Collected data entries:
(** [foldName]: ASCII letters without their case; the long s and the Kelvin
    sign are the only other characters that fold to ASCII. *)
Fixpoint fold_name (l : list ascii) : list ascii :=
  match l with
  | [] => []
  | c :: l' =>
      match l' with
      | c1 :: l1 =>
          if is_char 0xC5 c && is_char 0xBF c1 then char 115 :: fold_name l1
          else
            match l1 with
            | c2 :: l2 =>
                if is_char 0xE2 c && is_char 0x84 c1 && is_char 0xAA c2
                then char 107 :: fold_name l2 else lower_byte c :: fold_name l'
            | [] => lower_byte c :: fold_name l'
            end
      | [] => [lower_byte c]
      end
  end.

Fixpoint find_field {S} (fs : list (field S)) (key : list ascii) : option (member → S → stored S) :=
  match fs with
  | [] => None
  | (name, f) :: fs => if bool_decide (bytes name = key) then Some f else find_field fs key
  end.

(** The members in order; a later one overwrites an earlier one. *)
Fixpoint decode_members {S} (fs : list (field S)) (s : S) (saved : option error) (ms : list member)
    : S * option error :=
  match ms with
  | [] => (s, saved)
  | m :: ms =>
      match find_field fs (fold_name (bytes (m_key m))) with
      | None => decode_members fs s saved ms
      | Some f =>
          match f m s with
          | Stored s => decode_members fs s saved ms
          | Mismatch => decode_members fs s (Some (default ErrTypeJSON saved)) ms
          | Failed s e => (s, Some e)
          end
      end
  end.

(** The members of the object at the front of a text. *)
Definition top_members (l : list ascii) : list member :=
  match skip l with
  | _ :: l => match object (value (pred max_depth)) l with Some (ms, _) => ms | None => [] end
  | [] => []
  end.

Definition decode_struct {S} (fs : list (field S)) (zero : S) (v : json) (l : list ascii)
    : S * option error :=
  match v with
  | JObj _ => decode_members fs zero None (top_members l)
  | JNull => (zero, None)
  | _ => (zero, Some ErrTypeJSON)
  end.

(** [json.Unmarshal(data, &s)] *)
Definition unmarshal {S} (fs : list (field S)) (zero : S) (data : string) : S * option error :=
  match parse (bytes data) with
  | None => (zero, Some ErrSyntaxJSON)
  | Some v => decode_struct fs zero v (bytes data)
  end.

(** Fields of type [string] and [time.Time]. *)
Definition as_string {S} (set : string → S → S) (m : member) (s : S) : stored S :=
  match m_val m with
  | JStr x => Stored (set x s)
  | JNull => Stored s
  | _ => Mismatch
  end.

(** The text between the quotes, taken as it is. *)
Definition time_text (raw : list ascii) : option (list ascii) :=
  match raw with
  | q :: l =>
      if is_char QUOTE q && match last l with Some q' => is_char QUOTE q' | None => false end
      then Some (take (length l - 1) l) else None
  | [] => None
  end.
Definition as_time {S} (set : Time → S → S) (m : member) (s : S) : stored S :=
  if bool_decide (m_raw m = bytes "null") then Stored s
  else
    match time_text (m_raw m) with
    | None => Failed s ErrTimeJSON
    | Some l =>
        match ParseTime l with
        | Some t => Stored (set t s)
        | None => Failed (set zero_time s) ErrTimeJSON
        end
    end.

(** [json.RawMessage] *)
Definition as_raw {S} (set : string → S → S) (m : member) (s : S) : stored S :=
  Stored (set (of_bytes (m_raw m)) s).

Definition zeroTrigger : TriggerEnvelope := mkTriggerEnvelope "" "" None zero_time.
Definition trigger_fields : list (field TriggerEnvelope) :=
  [("job_id", as_string (λ x t, mkTriggerEnvelope x (tr_Type t) (tr_Hint t) (tr_EnqueuedAt t)));
   ("type", as_string (λ x t, mkTriggerEnvelope (tr_JobID t) x (tr_Hint t) (tr_EnqueuedAt t)));
   ("hint", as_raw (λ x t, mkTriggerEnvelope (tr_JobID t) (tr_Type t) (Some x) (tr_EnqueuedAt t)));
   ("enqueued_at", as_time (λ x t, mkTriggerEnvelope (tr_JobID t) (tr_Type t) (tr_Hint t) x))].
Definition unmarshal_trigger (data : string) : TriggerEnvelope * option error :=
  unmarshal trigger_fields zeroTrigger data.

(** The codec the publisher and the consumer are given. *)
#[export] Instance GoJson `{Zone} : Json := {|
  json_Marshal := λ e, marshal (enc_ResultEnvelope e);
  json_Unmarshal := unmarshal_trigger |}.

(** ** Reading a result, as the load test does

    [Payload any] takes whatever value is there; the only value it refuses is
    a number that is no [float64]. *)
Definition pow10 (n : Z) : Z := 10 ^ n.

(** The largest [float64] is less than [2^1024 - 2^970]; from there on a
    literal is rounded out of range. *)
Definition float_limit : Z := 2 ^ 1024 - 2 ^ 970.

EXERCISE PROMPT:
Starting with the first line of the records above, give back each line exactly until the line with "(** Fields of" has been given as well.

ANSWER TO THIS EXERCISE:
(** [foldName]: ASCII letters without their case; the long s and the Kelvin
    sign are the only other characters that fold to ASCII. *)
Fixpoint fold_name (l : list ascii) : list ascii :=
  match l with
  | [] => []
  | c :: l' =>
      match l' with
      | c1 :: l1 =>
          if is_char 0xC5 c && is_char 0xBF c1 then char 115 :: fold_name l1
          else
            match l1 with
            | c2 :: l2 =>
                if is_char 0xE2 c && is_char 0x84 c1 && is_char 0xAA c2
                then char 107 :: fold_name l2 else lower_byte c :: fold_name l'
            | [] => lower_byte c :: fold_name l'
            end
      | [] => [lower_byte c]
      end
  end.

Fixpoint find_field {S} (fs : list (field S)) (key : list ascii) : option (member → S → stored S) :=
  match fs with
  | [] => None
  | (name, f) :: fs => if bool_decide (bytes name = key) then Some f else find_field fs key
  end.

(** The members in order; a later one overwrites an earlier one. *)
Fixpoint decode_members {S} (fs : list (field S)) (s : S) (saved : option error) (ms : list member)
    : S * option error :=
  match ms with
  | [] => (s, saved)
  | m :: ms =>
      match find_field fs (fold_name (bytes (m_key m))) with
      | None => decode_members fs s saved ms
      | Some f =>
          match f m s with
          | Stored s => decode_members fs s saved ms
          | Mismatch => decode_members fs s (Some (default ErrTypeJSON saved)) ms
          | Failed s e => (s, Some e)
          end
      end
  end.

(** The members of the object at the front of a text. *)
Definition top_members (l : list ascii) : list member :=
  match skip l with
  | _ :: l => match object (value (pred max_depth)) l with Some (ms, _) => ms | None => [] end
  | [] => []
  end.

Definition decode_struct {S} (fs : list (field S)) (zero : S) (v : json) (l : list ascii)
    : S * option error :=
  match v with
  | JObj _ => decode_members fs zero None (top_members l)
  | JNull => (zero, None)
  | _ => (zero, Some ErrTypeJSON)
  end.

(** [json.Unmarshal(data, &s)] *)
Definition unmarshal {S} (fs : list (field S)) (zero : S) (data : string) : S * option error :=
  match parse (bytes data) with
  | None => (zero, Some ErrSyntaxJSON)
  | Some v => decode_struct fs zero v (bytes data)
  end.

(** Fields of type [string] and [time.Time]. *)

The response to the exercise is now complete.